By Clinton Krute in the November-December 2019 Issue
Somewhere deep down, beneath layers of cultural detritus and a hard crust of protective cynicism, we’re all just kids at heart. A Beautiful Day in the Neighborhood takes this Freudian truism and turns it into a strangely beautiful and genuinely moving Winnicottian melodrama. Marielle Heller’s film tells the (true) story of joyless, embittered journalist Lloyd Vogel (Matthew Rhys), a man whose fractured relationship with his deadbeat dad (Chris Cooper) has brought him to the brink of professional and personal catastrophe. Luckily for Lloyd, he’s assigned by his editor at Esquire to write a 500-word puff piece on beloved PBS mainstay Mr. Fred Rogers.

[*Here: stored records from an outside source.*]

Lemma pedidos_em_ordem_mesmos (st st' : State) :
  pendentes st' = pendentes st ->
  length (buscas st') = length (buscas st) ->
  pedidos_em_ordem st -> pedidos_em_ordem st'.
Proof.
  intros Hp Hb H. unfold pedidos_em_ordem. rewrite Hp.
  eapply Forall_impl; [exact H|]. intros s.
  apply pedido_em_ordem_mono. lia.
Qed.

(** The bodies that send no request and create no search variables. *)
Lemma sem_tocar_nos_pedidos (p : list Subscriber) (n : nat) :
  (forall ok, preserva (fun st => pendentes st = p /\ length (buscas st) = n)
                (ngOnInit ok))
  /\ (forall ok, preserva (fun st => pendentes st = p /\ length (buscas st) = n)
                   (criarMapa ok))
  /\ preserva (fun st => pendentes st = p /\ length (buscas st) = n)
       limparMarcadores
  /\ (forall k linha posicoes,
         preserva (fun st => pendentes st = p /\ length (buscas st) = n)
           (posicoes_next k linha posicoes)).
Proof.
  split; [|split; [|split]]; intros;
    unfold ngOnInit, criarMapa, limparMarcadores, mapa_removeLayer,
      posicoes_next, marcarOnibus, adicionarMarcador, marker_addTo,
      se_ultima_linha, ler_busca, mostrarResultadoFinal, mapa_fitBounds,
      mudar_busca, alert, efeito;
    preservar ltac:(apply preserva_mudar;
                    let st := fresh "st" in
                    let H1 := fresh "H" in
                    let H2 := fresh "H" in
                    intros st [H1 H2];
                    first [ exact (conj H1 H2)
                          | split; [exact H1 | simpl; rewrite length_alter; exact H2] ]).
Qed.

Lemma step_pedidos_em_ordem (st : State) (ev : Event) :
  pedidos_em_ordem st -> pedidos_em_ordem (step st ev).
Proof.
  intros H.
  destruct (sem_tocar_nos_pedidos (pendentes st) (length (buscas st)))
    as (Hinit & Hcriar & Hlimpar & _).
  assert (forall (m : M unit) (s0 : State),
             pedidos_em_ordem s0 ->
             preserva (fun s => pendentes s = pendentes s0
                                /\ length (buscas s) = length (buscas s0)) m ->
             pedidos_em_ordem (callback m s0)) as Hmesmo.
  { intros m s0 H0 Hm.
    pose proof (preserva_callback
                  (fun s => pendentes s = pendentes s0
                            /\ length (buscas s) = length (buscas s0))
                  (fun s e Hs => Hs) m s0 Hm (conj eq_refl eq_refl))
      as [Hp Hb].
    exact (pedidos_em_ordem_mesmos s0 _ Hp Hb H0). }
  assert (forall i, pedidos_em_ordem (sem_pendente i st)) as Hsem.
  { intros i. unfold pedidos_em_ordem. simpl. apply Forall_delete.
    eapply Forall_impl; [exact H|]. intros s. apply pedido_em_ordem_mono.
    reflexivity. }
  destruct ev as [ok|ok|texto| | |i r].
  - apply Hmesmo; [exact H | apply Hinit].
  - simpl. destruct (isBrowser st); [|exact H].
    apply Hmesmo; [exact H | apply Hcriar].
  - exact H.
  - destruct (String.eqb_spec (trim (termoBusca st)) "") as [E|E].
    { rewrite (buscarLinhas_em_branco st E). exact H. }
    destruct (mapa st) as [m|] eqn:Hm.
    + rewrite (buscarLinhas_valida st m E Hm).
      unfold pedidos_em_ordem. simpl. apply Forall_app. split.
      * eapply Forall_impl; [exact H|]. intros s. apply pedido_em_ordem_mono.
        reflexivity.
      * constructor; [exact E | constructor].
    + rewrite (buscarLinhas_sem_mapa st E Hm). exact H.
  - apply Hmesmo; [exact H | apply Hlimpar].
  - destruct (pendentes st !! i) as [[t|k linha codigo]|] eqn:Hp.
    + rewrite (step_linhas st i t r Hp).
      unfold callback, linhas_next. unfold bind at 1, mudar at 1.
      destruct (classic_array (linhas_de r)) as [(x & l & ->) | Hn].
      * destruct (processarLinhas_array (x :: l) t
                    (set_carregando false (sem_pendente i st)))
          as (n & res & _ & -> & _); [discriminate|].
        assert (pedidos_em_ordem
                  (com_pedidos (length (buscas st))
                     (linhas_com_codigo (take n (x :: l)))
                     (set_buscas (buscas st ++ [nova (length (x :: l)) t])
                        (set_carregando false (sem_pendente i st))))) as H2.
        { unfold pedidos_em_ordem. simpl pendentes. apply Forall_app. split.
          - eapply Forall_impl; [exact (Hsem i)|]. intros s.
            apply pedido_em_ordem_mono. simpl. rewrite length_app. lia.
          - apply Forall_fmap.
            eapply Forall_impl; [apply linhas_com_codigo_em_ordem|].
            intros [linha codigo] [H1 H2]. simpl in *.
            repeat split; auto. rewrite length_app. simpl. lia. }
        destruct res; exact H2.
      * destruct (processarLinhas_sem_linhas (linhas_de r) t
                    (set_carregando false (sem_pendente i st)) Hn)
          as (a & -> & _).
        exact (Hsem i).
    + rewrite (step_posicoes st i k linha codigo r Hp).
      destruct (sem_tocar_nos_pedidos (pendentes (sem_pendente i st))
                  (length (buscas (sem_pendente i st))))
        as (_ & _ & _ & Hnext).
      apply Hmesmo; [exact (Hsem i) | apply Hnext].
    + rewrite (step_sem_pendente st i r Hp). exact H.
Qed.

Lemma alcancavel_pedidos_em_ordem (st : State) :
  alcancavel st -> pedidos_em_ordem st.
Proof.
  intros (env & browser & evs & ->).
  assert (pedidos_em_ordem (inicial env browser)) as H0 by constructor.
  revert H0. generalize (inicial env browser).
  induction evs as [|ev evs IH]; intros st H; simpl; [exact H|].
  apply IH, step_pedidos_em_ordem, H.
Qed.

(** X18.  In every state the component reaches, each request in flight is
    in order.  A line search carries a term that is not empty.  A position
    request was sent for a line that is not [null] and has a truthy code
    among [cl], [c], [codigo], [codigoLinha] (the first truthy one, which is
    the code requested), and the variables of its search exist. *)
Theorem pedidos_em_voo_em_ordem (st : State) (s : Subscriber) :
  alcancavel st ->
  s ∈ pendentes st ->
  match s with
  | SubLinhas t => t <> ""
  | SubPosicoes k linha codigo =>
      nullish linha = false
      /\ codigoLinha linha = Ok codigo /\ truthy codigo = true
      /\ is_Some (buscas st !! k)
  end.
Proof.
  intros Hr Hin.
  pose proof (alcancavel_pedidos_em_ordem st Hr) as H.
  unfold pedidos_em_ordem in H. rewrite Forall_forall in H.
  specialize (H s Hin). destruct s as [t|k linha codigo]; simpl in H; [exact H|].
  destruct H as (H1 & H2 & H3). split; [|split; [|split]]; auto.
  - eapply codigoLinha_de_linha, H1.
  - apply lookup_lt_is_Some. exact H3.
Qed.

Lemma pedidos_em_voo_em_ordem_witness :
  nullish linha_8000 = false
  /\ codigoLinha linha_8000 = Ok (int 1273) /\ truthy (int 1273) = true
  /\ is_Some (buscas uma_em_voo !! 0).
Proof.
  apply (pedidos_em_voo_em_ordem uma_em_voo (SubPosicoes 0 linha_8000 (int 1273))).
  - exists environment_dev, true,
      ([NgOnInit true; CriarMapa true] ++ busca_8000 [linha_8000]).
    vm_compute; reflexivity.
  - vm_compute. left.
Defined.

(** ** What the other searches leave alone *)

Lemma quadro_efeito k b v n e st :
  e_resumo_de k e = false ->
  quadro k b v n st -> quadro k b v n (set_efeitos (efeitos st ++ [e]) st).
Proof.
  intros He (Hb & Hv & Hn). repeat split; auto. simpl.
  rewrite resumos_app, resumos_um, He. lia.
Qed.

Lemma quadro_uncaught k b v n st e :
  quadro k b v n st ->
  quadro k b v n (set_efeitos (efeitos st ++ [EUncaught e]) st).
Proof. apply quadro_efeito. reflexivity. Qed.

Lemma quadro_outra_busca k k' b v n f st :
  k' <> k -> quadro k b v n st ->
  quadro k b v n (set_buscas (alter f k' (buscas st)) st).
Proof.
  intros Hne (Hb & Hv & Hn). repeat split; auto. simpl.
  rewrite list_lookup_alter_ne by exact Hne. exact Hb.
Qed.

Mr. Rogers (Tom Hanks) radiates warmth and an almost mystical serenity, and the filmmakers, to their credit, go all-in on portraying the children’s TV host as a saintlike figure whose goodness and wisdom lead Lloyd to salvation. And though the story itself verges on cliché—a sad, angry young man is redeemed through reconciliation with his sadder, angrier father— Heller’s visual and narrative ingenuity, along with the performances of Hanks and Cooper, elevate the subject matter.

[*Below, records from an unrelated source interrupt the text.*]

Lemma tested_once_per_test : forall m n fn,
  emits (fun evs => subsequence (flat_map tested_on evs) [ident m])
        (ModuleReplacer._apply_rules m n fn).
Proof.
  intros m n fn s. rewrite apply_rules_eq.
  destruct (rules_loop_once (rules (self s)) 0 m n fn s) as [evs [H1 [H2 _]]].
  exists evs. split; [exact H1 | exact H2].
Qed.

Lemma transformed_once_per_test : forall m n fn,
  emits (fun evs => subsequence (flat_map transformed_on evs) [ident m])
        (ModuleReplacer._apply_rules m n fn).
Proof.
  intros m n fn s. rewrite apply_rules_eq.
  destruct (rules_loop_once (rules (self s)) 0 m n fn s) as [evs [H1 [_ H3]]].
  exists evs. split; [exact H1 | exact H3].
Qed.

Lemma log_inj : forall s a b, log s a = log s b -> a = b.
Proof.
  intros s a b H. unfold log in H. injection H as H.
  now apply app_inv_head in H.
Qed.

(** C3 (amended).  Rules are tried in insertion order, and the first match
    wins in every test of a node against the rule list, that is in every
    call of [_apply_rules]: at most one transformer is invoked, and the
    count returned is the number of invocations, 0 or 1.  For a node
    matched by two rules, of which the earlier one is the first rule that
    matches, the filters are called up to the earlier rule, then the
    earlier rule's transformer, and neither the filter nor the transformer
    of the later rule is called in that test.  Over a pass a node is tested
    once for each position at which the traversal reaches it: the nodes
    tested are, in order, among the root and the positions below the module
    that the root step passes on, as [named_children()] presents them, each
    position at most once.  So when these positions hold different objects,
    every node is tested at most once and handed to a transformer at most
    once in the pass. *)
Theorem first_match_wins :
  (forall (s : state) (m : nn_module) (n fn : string),
    (exists evs,
       snd (ModuleReplacer._apply_rules m n fn s) = log s evs /\
       transformer_calls evs <= 1 /\
       forall count R,
         fst (ModuleReplacer._apply_rules m n fn s) = Ok (count, R) ->
         count = transformer_calls evs /\ (count = 0 \/ count = 1)) /\
    forall (pre : list ModuleReplacementRule.t) (r1 : ModuleReplacementRule.t)
           (mid : list ModuleReplacementRule.t) (r2 : ModuleReplacementRule.t)
           (post : list ModuleReplacementRule.t),
      rules (self s) = pre ++ r1 :: mid ++ r2 :: post ->
      unmatched pre m n fn ->
      ModuleFilter.apply (ModuleReplacementRule.filter r1) m n fn = Ok true ->
      ModuleFilter.apply (ModuleReplacementRule.filter r2) m n fn = Ok true ->
      let outcome := ModuleReplacer._apply_rules m n fn s in
      let i1 := List.length pre in
      let i2 := List.length pre + 1 + List.length mid in
      let transformed :=
        ModuleTransformer.apply (ModuleReplacementRule.transformer r1) m n fn in
      exists evs,
        snd outcome = log s evs /\
        evs = filter_calls 0 (S i1) m n fn ++ [TransformerCall i1 m n fn]
              ++ match transformed with
                 | Ok R => replaced_events (self s) m fn R
                 | Raise _ => []
                 end /\
        fst outcome = match transformed with
                      | Ok R => Ok (1, R)
                      | Raise e => Raise e
                      end /\
        transformer_calls evs = 1 /\
        (forall ev, In ev evs -> rule_index_of ev <> Some i2) /\
        (forall ev j, In ev evs -> rule_index_of ev = Some j -> j <= i1) /\
        (forall ev, In ev evs -> is_transformer_call ev = true ->
           ev = TransformerCall i1 m n fn)) /\
  (forall (root : nn_module) (s : state),
     exists evs,
       snd (ModuleReplacer.apply root s) = log s evs /\
       let R := match fst (ModuleReplacer._apply_rules root "" "" s) with
                | Ok (_, R) => R
                | Raise _ => root
                end in
       let positions := ident root :: objects (descendants R []) in
       subsequence (tested_objects evs) positions /\
       subsequence (transformed_objects evs) positions /\
       (NoDup positions ->
        forall i, count_occ Nat.eq_dec (tested_objects evs) i <= 1 /\
                  count_occ Nat.eq_dec (transformed_objects evs) i <= 1)).
Proof.
  split.
  - intros s m n fn. split.
    + rewrite apply_rules_eq.
      destruct (rules_loop_bound (rules (self s)) 0 m n fn s) as [evs [H1 [H2 [H3 _]]]].
      exists evs. split; [exact H1|]. split; [exact H2|].
      intros count R H. destruct (H3 count R H) as [-> _].
      split; [reflexivity | lia].
    + apply first_of_two_matches.
  - intros root s.
    destruct (once_apply tested_on tested_once_per_test (fun _ => eq_refl) root s)
      as [evs [H1 H2]].
    destruct (once_apply transformed_on transformed_once_per_test (fun _ => eq_refl)
                root s) as [evs' [H1' H2']].
    rewrite H1 in H1'. apply log_inj in H1'. subst evs'.
    exists evs. split; [exact H1|]. intros R positions.
    split; [exact H2|]. split; [exact H2'|].
    intros Hnd i. split.
    + apply (NoDup_count_occ Nat.eq_dec). exact (subsequence_NoDup _ _ H2 Hnd).
    + apply (NoDup_count_occ Nat.eq_dec). exact (subsequence_NoDup _ _ H2' Hnd).
Qed.

(** C3 as stated fails: a pass can hand one node to a transformer twice.
    In [example_shared_blocks] the blocks "a" and "b" hold the same 3x3
    convolution; the traversal reaches it at "a.conv" and at "b.conv", and
    the BSConvU preset calls its transformer on it at both positions. *)
Lemma one_invocation_per_node_counterexample :
  ~ (forall i,
       count_occ Nat.eq_dec
         (transformed_objects
            (trace (snd (ModuleReplacer.apply example_shared_blocks
                           (start example_bsconvu_engine))))) i <= 1).
Proof.
  intros H. specialize (H 4). vm_compute in H. lia.
Qed.

(** The positions have to hold different objects also for this reason: a
    root that its transformer wraps in a new module is a position below the
    module that the root step passes on, and is tested there a second time,
    by the second rule as well. *)
Example wrapped_root_example :
  let root := example_conv 1 3 3 in
  trace (snd (ModuleReplacer.apply root (start example_wrapping_engine)))
    = [FilterCall 0 root "" ""; TransformerCall 0 root "" "";
       FilterCall 0 root "inner" "inner"; FilterCall 1 root "inner" "inner";
       TransformerCall 1 root "inner" "inner"] /\
  ident root :: objects (descendants (example_container 9 "Wrapped"
                                        [("inner", IsModule root)]) [])
    = [1; 1].
Proof. split; reflexivity. Qed.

Heller tells this grown-up story using techniques and textures borrowed directly from Mr. Rogers’ Neighborhood, including grainy VHS interludes, sudden appearances of hand puppets, and establishing shots of rudimentary, toylike versions of Manhattan and Pittsburgh. By blending the very serious with the childlike, Heller’s film locates real feeling in what could easily have been a run-of-the-mill tearjerker.